West Africa The theory of the Gullah dialect refers to what is spoken by African Americans and Creoles living in the area from South Carolina, through Georgia, and into North Florida. Gullah The word ‘yuk’ has a number of possible meanings, and derivatives of the word mean everything from disorder to evil and violent. It is clear to see how this term could be applied to jukehouses, as they are not generally considered to be the most reputable of establishments, and wild parties and drinking were common.
The European hypothesis
There are a few possible places the term juke could have originated from Europe. The French term meaning ‘to play’ is erer, and it can easily fit with the jukebox meaning ‘playbox’; However, there are no other iterations of joues that turn into something resembling juke. Scotland has a few possible words. The most notable is the ‘jouk’, which means a place to take shelter. This is also credible in relation to the jukehouses. However, the jukehouses were mainly African American facilities, which makes a Scottish connection seem almost impossible.
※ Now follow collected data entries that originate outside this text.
(** * wg-knot: the relay engine of a WireGuard UDP relay

    A shallow embedding of the peer manager of wg-knot (the second half of
    [packet_sender.go]: [PeerManager] and its methods) together with the
    properties of its packet classifier, MAC1 authenticator, peer
    association table and expiration sweep.

    Modelling conventions.
    - A Go [map] is a [gmap]; [[N]byte] arrays and [[]byte] slices are
      [list byte].
    - [*Peer] is a location into an explicit store ([heap]); the two
      indices of the association table hold locations, so that sharing of
      one [Peer] between them is visible.  [&Peer{...}] allocates at
      [next_loc].  No pointer stored by the program is [nil].
    - [time.Now()] is an argument ([now]) of the operation that reads the
      clock; the [context.Context] argument is kept and is constant during
      one call.
    - The order in which [range] visits a Go map is unspecified; where it
      matters (the MAC1 scan returns at the first match) the order is an
      argument ([order]), required to enumerate the keys of the map.
    - The mutex and the logger have no effect on the values computed and
      are left out; a call runs to its end without interleaving with the
      calls of other workers.
    - BLAKE2s (golang.org/x/crypto/blake2s), [net.UDPAddr] and the
      [PacketSender] behind the socket are outside the repository: they are
      taken as parameters.

    The other components follow the peer manager: the buffer pool and the
    worker pool, on a model of buffered channels in which every channel
    operation is one atomic step and a panic is [None]; the logger; and the
    loading of the configuration and of the public keys, with the base64
    decoder, the parsers of [strconv], [time] and [strings], the
    environment, the flags and the TOML decoder as parameters. *)

From Stdlib Require Import Strings.Byte ZArith Lia.
From stdpp Require Import gmap strings list fin_maps.

Local Open Scope Z_scope.

(** ** Bytes as map keys *)

#[global] Instance byte_eq_dec : EqDecision byte := Byte.byte_eq_dec.
#[global] Instance byte_countable : Countable byte :=
  inj_countable Byte.to_N Byte.of_N Byte.of_to_N.

(** [type PublicKey [32]byte], [Mac1Key [32]byte], [SenderID [4]byte] and
    [ReceiverID [4]byte] are all [list byte]; the conversion
    [ReceiverID(senderID)] is the identity. *)

(** [p[i:j]] for [i <= j <= len(p)]. *)
Definition slice (p : list byte) (i j : nat) : list byte :=
  take (j - i) (drop i p).

(** ** External collaborators *)

(** golang.org/x/crypto/blake2s.  [blake2s_Sum256 d] is the digest of an
    unkeyed BLAKE2s-256 hash ([blake2s.New256(nil)]) after writing [d];
    [blake2s_MAC128 k d] is the digest of [blake2s.New128(k)] after writing
    [d]. *)
Class Blake2s := {
  blake2s_Sum256 : list byte -> list byte;
  blake2s_MAC128 : list byte -> list byte -> list byte
}.

(** [*net.UDPAddr] with its [String] method. *)
Class Net := {
  UDPAddr : Type;
  UDPAddr_nil : UDPAddr;
  UDPAddr_String : UDPAddr -> string
}.

(** ** errors.go *)

Inductive ContextError := Canceled | DeadlineExceeded.

Inductive Error :=
| ErrInvalidPacket (details : string)
| ErrAuthenticationFailed (details : string)
| ErrPeerNotFound (details : string)
| ErrInvalidPublicKey (details : string)
| ErrPacketSendFailed (cause : string)
| ErrContext (e : ContextError)
| ErrInvalidPeerExpiration (expire : Z).

Definition NewInvalidPacketError (details : string) : Error :=
  ErrInvalidPacket details.
Definition NewAuthenticationFailedError (details : string) : Error :=
  ErrAuthenticationFailed details.
Definition NewPeerNotFoundError (details : string) : Error :=
  ErrPeerNotFound details.
Definition NewInvalidPublicKeyError (details : string) : Error :=
  ErrInvalidPublicKey details.
Definition NewPacketSendFailedError (err : string) : Error :=
  ErrPacketSendFailed err.

(** [errors.Is(err, ErrInvalidPacket)] and [errors.Is(err, ErrAuthenticationFailed)]. *)
Definition is_InvalidPacket (e : option Error) : bool :=
  match e with Some (ErrInvalidPacket _) => true | _ => false end.
Definition is_AuthenticationFailed (e : option Error) : bool :=
  match e with Some (ErrAuthenticationFailed _) => true | _ => false end.
Definition is_PeerNotFound (e : option Error) : bool :=
  match e with Some (ErrPeerNotFound _) => true | _ => false end.

(** [context.Context]: only [ctx.Err()] is used; it is [nil],
    [context.Canceled] or [context.DeadlineExceeded]. *)
Record Context := { ctx_Err : option ContextError }.
Definition Background : Context := {| ctx_Err := None |}.

(** ** Time *)

(** [time.Time] as nanoseconds on one clock, [time.Duration] as an [int64]
    count of nanoseconds; [t.Sub(u)] saturates at the ends of [int64]. *)
Definition minDuration : Z := - 2 ^ 63.
Definition maxDuration : Z := 2 ^ 63 - 1.
Definition time_Sub (t u : Z) : Z :=
  Z.max minDuration (Z.min maxDuration (t - u)).

(** [fmt.Sprintf("%x", id)] for a byte array. *)
Definition hex_digit (n : N) : string :=
  String.substring (N.to_nat n) 1 "0123456789abcdef".
Definition hex_byte (b : byte) : string :=
  hex_digit (N.div (Byte.to_N b) 16) +:+ hex_digit (N.modulo (Byte.to_N b) 16).
Definition hex (bs : list byte) : string :=
  foldr (fun b s => hex_byte b +:+ s) EmptyString bs.

Section Relay.
Context `{Blake2s} `{Net}.

(** ** Data model *)

Definition loc := nat.

Record Peer := { Addr : UDPAddr; Timestamp : Z }.

Record PublicKeyPair := { PublicKey1 : list byte; PublicKey2 : list byte }.

(** One call of [SendPacket]: destination and payload. *)
Definition Datagram : Type := UDPAddr * list byte.

(** [type PacketSender interface].  [SendPacket s calls to payload] is the
    error returned by the call [SendPacket(to, payload)] made after the
    earlier calls [calls]; [None] is [nil]. *)
Record PacketSender := {
  SendPacket : list Datagram -> UDPAddr -> list byte -> option string
}.

(** [type PeerManager struct], with the store of [Peer] cells ([heap],
    [next_loc]) and the calls made on [packetSender] so far ([sent]). *)
Record PeerManager := {
  packetSender : PacketSender;
  ReceiverToPeerMap : gmap (list byte) loc;
  PublicKeyToPeersMap : gmap (list byte) (list loc);
  PublicKeyToMac1KeyMap : gmap (list byte) (list byte);
  PublicKeyToPairPublicKeysMap : gmap (list byte) (list (list byte));
  peerExpiration : Z;
  heap : loc -> Peer;
  next_loc : loc;
  sent : list Datagram
}.

Definition set_ReceiverToPeerMap (m : gmap (list byte) loc) (pm : PeerManager) :=
  {| packetSender := packetSender pm;
     ReceiverToPeerMap := m;
     PublicKeyToPeersMap := PublicKeyToPeersMap pm;
     PublicKeyToMac1KeyMap := PublicKeyToMac1KeyMap pm;
     PublicKeyToPairPublicKeysMap := PublicKeyToPairPublicKeysMap pm;
     peerExpiration := peerExpiration pm;
     heap := heap pm; next_loc := next_loc pm; sent := sent pm |}.

Definition set_PublicKeyToPeersMap (m : gmap (list byte) (list loc)) (pm : PeerManager) :=
  {| packetSender := packetSender pm;
     ReceiverToPeerMap := ReceiverToPeerMap pm;
     PublicKeyToPeersMap := m;
     PublicKeyToMac1KeyMap := PublicKeyToMac1KeyMap pm;
     PublicKeyToPairPublicKeysMap := PublicKeyToPairPublicKeysMap pm;
     peerExpiration := peerExpiration pm;
     heap := heap pm; next_loc := next_loc pm; sent := sent pm |}.

Definition set_PublicKeyToMac1KeyMap (m : gmap (list byte) (list byte)) (pm : PeerManager) :=
  {| packetSender := packetSender pm;
     ReceiverToPeerMap := ReceiverToPeerMap pm;
     PublicKeyToPeersMap := PublicKeyToPeersMap pm;
     PublicKeyToMac1KeyMap := m;
     PublicKeyToPairPublicKeysMap := PublicKeyToPairPublicKeysMap pm;
     peerExpiration := peerExpiration pm;
     heap := heap pm; next_loc := next_loc pm; sent := sent pm |}.

Definition set_PublicKeyToPairPublicKeysMap (m : gmap (list byte) (list (list byte)))
    (pm : PeerManager) :=
  {| packetSender := packetSender pm;
     ReceiverToPeerMap := ReceiverToPeerMap pm;
     PublicKeyToPeersMap := PublicKeyToPeersMap pm;
     PublicKeyToMac1KeyMap := PublicKeyToMac1KeyMap pm;
     PublicKeyToPairPublicKeysMap := m;
     peerExpiration := peerExpiration pm;
     heap := heap pm; next_loc := next_loc pm; sent := sent pm |}.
Some researchers will also argue for a Caribbean connection, especially to Haiti and Jamaica. Haiti was originally colonized by the French, which shortens the term jouer to the table and describes African-American uses, but the link between jouer and juke is still a loose association. Jamaica also has a term ‘juk’ which means to poke, which can be a reference to the needle of a turntable. While the connotation is meaningful, there is some support for linking the Jamaicans to Gullah Creoles, which probably included the term jukebox.
The scientific consensus
While most of the ideas are still being discussed, Gullah’s origins will appear to be the most widely accepted of the given etymologies for jukeboxes. Many dictionaries, including Merriam-Webster, immediately refer to Gullah jukehouses and refer to them as brothels. Probably the term jukebox then has a less tasty origin than the happier thoughts that arise today. Although we probably never know for sure, the West African roots seem to have the most support among researchers and in the evidence. The word ‘jukebox’ appeared in the American lexicon in the late 1930s, and almost every American living person has probably heard at least one song from a jukebox in a dinner or a bar. Despite the popularity of the term, however, there is some debate about where it came from. While most researchers will point to African American facilities called jukehouses as the origin of the term jukebox, the meaning and origin of the term ‘juke’ is up for debate. Possible origins include West Africa, Europe and the Caribbean, but we will probably never know with 100 percent certainty where the term came from.